What breath of fresh air?

He's calling for exactly the same solution that the schools are using now, "someone else should pay".

Except this time, he wants the taxpayer to be the one paying.

Anonymous said...

tesyaa - Mark, I only used the word blasphemous as a translation, however imperfect, of your expression "apikoros-like views." But it sounds like we are on the same page regarding yom tov sheni, at the very least! How do you feel about Ashkenazim eating kitniyos? For a long time I have jokingly encouraged my daughters to marry sefardim and move to Israel. They, at least, have the opportunity to take on different minhagim.

But I don't see how having these views is anything like apikorsus.
[space]

You and I don't view it as such, but those teaching our children usually do.

I think Kitniyot ought to be permissible, certainly in Israel as minhag hamakom. But I don't eat kitniyot on Pesach in my house because I follow my Rabbanim. Though we made lots of exceptions when in Israel, for example, we used soybean oil, and I noticed some very frum Ashkenazim using it as well. We also permitted the kids to eat certain things that said "LeOchlei Kitniyot Bilvad", like Pesach ice cream bars, and similar things. One time we even ate at my brother-in-laws mothers house, they are Teymanim, and eat certain kinds of kitnoyot on Pesach. We didn't eat any mamash kitniyot, but things that might have been cooked with some, we ate.

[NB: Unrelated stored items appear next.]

Lemma try_targets_spec candidates lastErr w :
  let '(w', preferred, r) := try_targets dial fn candidates lastErr w in
  exists asked rest w1 e1, candidates = asked ++ rest /\ refusals asked lastErr w w1 e1 /\
    match rest with
    | [] => w' = w1 /\ preferred = None /\ r = Err e1
    | (index, target) :: _ => exists w2, dial target w1 = (w2, None) /\
        match r with
        | Ok a => fn target w2 = (w', Ok a) /\ preferred = Some index
        | Err e => exists e', e = Some e' /\ fn target w2 = (w', Err e') /\ Is e' ErrNotLeader = false /\ preferred = None
        end
    end.
Proof.
  revert lastErr w. induction candidates as [|[index target] candidates IH]; intros lastErr w; cbn [try_targets].
  { exists [], [], w, lastErr. split; [done|]. split; [constructor|done]. }
  destruct (dial target w) as [w1 [e|]] eqn:Hd.
  { specialize (IH (Some e) w1). destruct (try_targets _ _ _ _ _) as [[w' preferred] r].
    destruct IH as (asked & rest & w2 & e2 & -> & Hr & Hrest). exists ((index, target) :: asked), rest, w2, e2.
    split; [done|]. split; [exact (refusals_dial _ _ _ _ _ _ _ _ _ Hd Hr)|done]. }
  destruct (fn target w1) as [w2 [a|e]] eqn:Hf.
  { exists [], ((index, target) :: candidates), w, lastErr. split; [done|]. split; [constructor|]. by exists w1. }
  unfold shouldFailoverCoordinator. destruct (Is e ErrNotLeader) eqn:He.
  - specialize (IH (Some e) w2). destruct (try_targets _ _ _ _ _) as [[w' preferred] r].
    destruct IH as (asked & rest & w3 & e3 & -> & Hr & Hrest). exists ((index, target) :: asked), rest, w3, e3.
    split; [done|]. split; [exact (refusals_leader _ _ _ _ _ _ _ _ _ _ Hd Hf He Hr)|done].
  - exists [], ((index, target) :: candidates), w, lastErr. split; [done|]. split; [constructor|]. exists w1. split; [done|]. by exists e.
Qed.
Definition become_ready (status : NodeStatus) (observedAt : Z) : sp unit :=
  _ <~ retryOnRuntimeVersionMismatch (fun current attempt =>
         if mget (cs_ReadyNodeIDs (rt_Cluster current)) (status_NodeID status) then succeed tt
         else _ <~ call (RtMarkNodeReady (node_ready_command (rt_Version current) status observedAt attempt)); succeed tt);
  r ← submit_dispatch [] (negb asyncHotPathDispatch) true;
  tolerate r.

Definition ReportNodeHeartbeat (status : NodeStatus) : sp unit :=
  let nodeID := status_NodeID status in
  current ← call RtView;
  if negb (is_set (cs_NodesByID (rt_Cluster current) !! nodeID)) then fail_with ErrUnknownNode
  else
    current ← call RtView;
    record ← livenessRecord nodeID;
    let currentRecord := default zeroLiveness record in
    let wasDead := is_liveness NodeLivenessStateDead currentRecord || nodeMarkedDead (rt_Cluster current) nodeID in
    if nodeMarkedDead (rt_Cluster current) nodeID then
      now ← call ClockNow;
      _ <~ applyLivenessTransition nodeID NodeLivenessStateDead (UnixNano now) true;
      fail_with ErrUnknownNode
    else
      now ← call ClockNow;
      let observedAt := UnixNano now in
      _ ← writing (recordFreshHeartbeat (lp_FlapWindow livenessPolicy) status observedAt);
      _ <~ (if is_liveness NodeLivenessStateSuspect currentRecord
            then _ <~ applyLivenessTransition nodeID NodeLivenessStateHealthy observedAt (nl_DeadActionFired currentRecord); succeed tt
            else succeed tt);
      _ <~ (if mget (cs_ReadyNodeIDs (rt_Cluster current)) nodeID then succeed tt else become_ready status observedAt);
      live ← livenessRecord nodeID;
      if wasDead && match live with Some live => negb (is_liveness NodeLivenessStateDead live) | None => false end
      then _ <~ applyLivenessTransition nodeID NodeLivenessStateDead observedAt (is_set record && nl_DeadActionFired currentRecord); succeed tt
      else succeed tt.

(** One replica of a recovery report. *)
Definition recover_one (state : State) (nodeID : string) (recovered : RecoveredReplica) : sp unit :=
  let slot := asg_Slot (rec_Assignment recovered) in
  match currentAssignmentForNode state nodeID slot with
  | None => dropRecoveredReplica nodeID slot
  | Some current =>
      if canResumeRecoveredReplica recovered current then resumeRecoveredReplica nodeID current
      else
        match zidx (cs_Chains (rt_Cluster state)) slot ≫= fun chain => recoverySourceNodeID chain nodeID with
        | None => fail_with ErrRecoveryFailed
        | Some source => recoverReplica nodeID current source
        end
  end.
Lemma fit_recovered report : fit (ReportNodeRecovered cfg GOMAXPROCS report).
Proof.
  assert (forall state nodeID replicas, fit (recover_replicas cfg state nodeID replicas)) as Hall.
  { intros state nodeID replicas. induction replicas as [|recovered replicas IH]; cbn [recover_replicas];
      unfold recover_one, resumeRecoveredReplica, recoverReplica, dropRecoveredReplica; fitting. }
  unfold ReportNodeRecovered, markUnavailableReplicas. fitting.
Qed.
#[local] Hint Resolve fit_bootstrap fit_register fit_evaluate fit_progress fit_heartbeat fit_recovered : standalone.

Lemma fit_handler r : fit (handler cfg GOMAXPROCS r).
Proof.
  destruct r; unfold handler, applyReplicaReadyDirect, applyReplicaRemovedDirect, server_RoutingSnapshot; fitting.
Qed.

Lemma fit_job_drain changes reconcile : fit (job_program cfg GOMAXPROCS (JobDrain changes reconcile)).
Proof. unfold job_program. fitting. Qed.

Lemma fit_background_pass : fit (background_pass cfg GOMAXPROCS).
Proof. unfold background_pass. fitting. Qed.
End server.

(** ** Runs of the server *)
Section runs.
Context (cfg : ServerConfig) (GOMAXPROCS : Z) {S : Type} `{StoreLaws S}.
Context (Hadmits : forall cmd, admits_command cmd).

Definition outbox (w : world S) : list OutboxEntry := rt_Outbox (run_state (w_runtime w)).

(** A step, while the log has room. *)
Definition moves (w w' : world S) : Prop :=
  rt_LastLogIndex (run_state (w_runtime w)) < u64_mod - 1 /\ world_moves cfg GOMAXPROCS w w'.

Definition opened (w : world S) : Prop :=
  exists r nodes, fresh_runtime r /\ w = start r (open_fields cfg nodes (run_state r)).

(** The entry has been in the outbox on the way from [w0] to [w]. *)
Definition had (w0 w : world S) (e : OutboxEntry) : Prop := exists w1, rtc moves w0 w1 /\ rtc moves w1 w /\ e ∈ outbox w1.

Definition K_of (L : OutboxEntry -> Prop) (w : world S) : known := {| k_listed := L; k_done := fun d => d ∈ w_delivered w |}.

Definition thread_fit (K : known) (t : thread) : Prop :=
  match t with Running p => runs K p (fun _ _ => True) | Waiting k => forall r, runs K (k r) (fun _ _ => True) end.

Definition job_fit (K : known) (j : option nat * job) : Prop :=
  match j.2 with JobCall p => runs K p (fun _ _ => True) | JobDrain _ _ => True end.

Record world_ok (L : OutboxEntry -> Prop) (w : world S) : Prop := {
  wk_runtime : rt_reachable (w_runtime w);
  wk_listed : Forall L (outbox w);
  wk_server : server_ok (K_of L w) (w_server w);
  wk_threads : Forall (thread_fit (K_of L w)) (w_threads w);
  wk_queue : Forall (job_fit (K_of L w)) (w_queue w);
  wk_engine : forall ticket p, w_engine w = Some (ticket, p) -> runs (K_of L w) p (fun _ _ => True);
}.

And we did NOT make a second seder the years that we were in Israel!!! That is ridiculous.

Mark

Anon819 said...

Mark and Tesyaa, it is always so fantastic to be reading the ocmments here and come across someone who expresses exactly what I (and/or my DH) think about something. Thanks!

Lion of Zion said...

THINKING:

"Salaries need to be based on revenue"

salaries are also determined by supply.
so it depends what type of staff you want in the school. if you are fine with a kollel grad, then there is no reason to pay big bucks, as there is an endless supply of kollel grads with no other marketable skills. (this should not be misconstrued as a comment denigrating the teaching abilities of kollelniks, but rather an observation that there are many of them who can't do anything else.)
if on the other you hand you want the rebbe to also have a PhD or other advanced degree (not uncommon in MO schools), then the labor pool gets much smaller and you will have to pay commensurately.
same story with general studies teachers.

Anonymous said...

Mark and Tesyaa, it is always so fantastic to be reading the comments here and come across someone who expresses exactly what I (and/or my DH) think about something. Thanks!You are welcome. This is one of my all-time favorite blogs, and is, in fact, the first on my list in my blog bookmark folder. Believe it or not, there are many others who think like we do. Unfortunately most of our institutions have been "taken over" (though with almost everyone's acquiescence) by people who have moved towards the right over the last generation or two.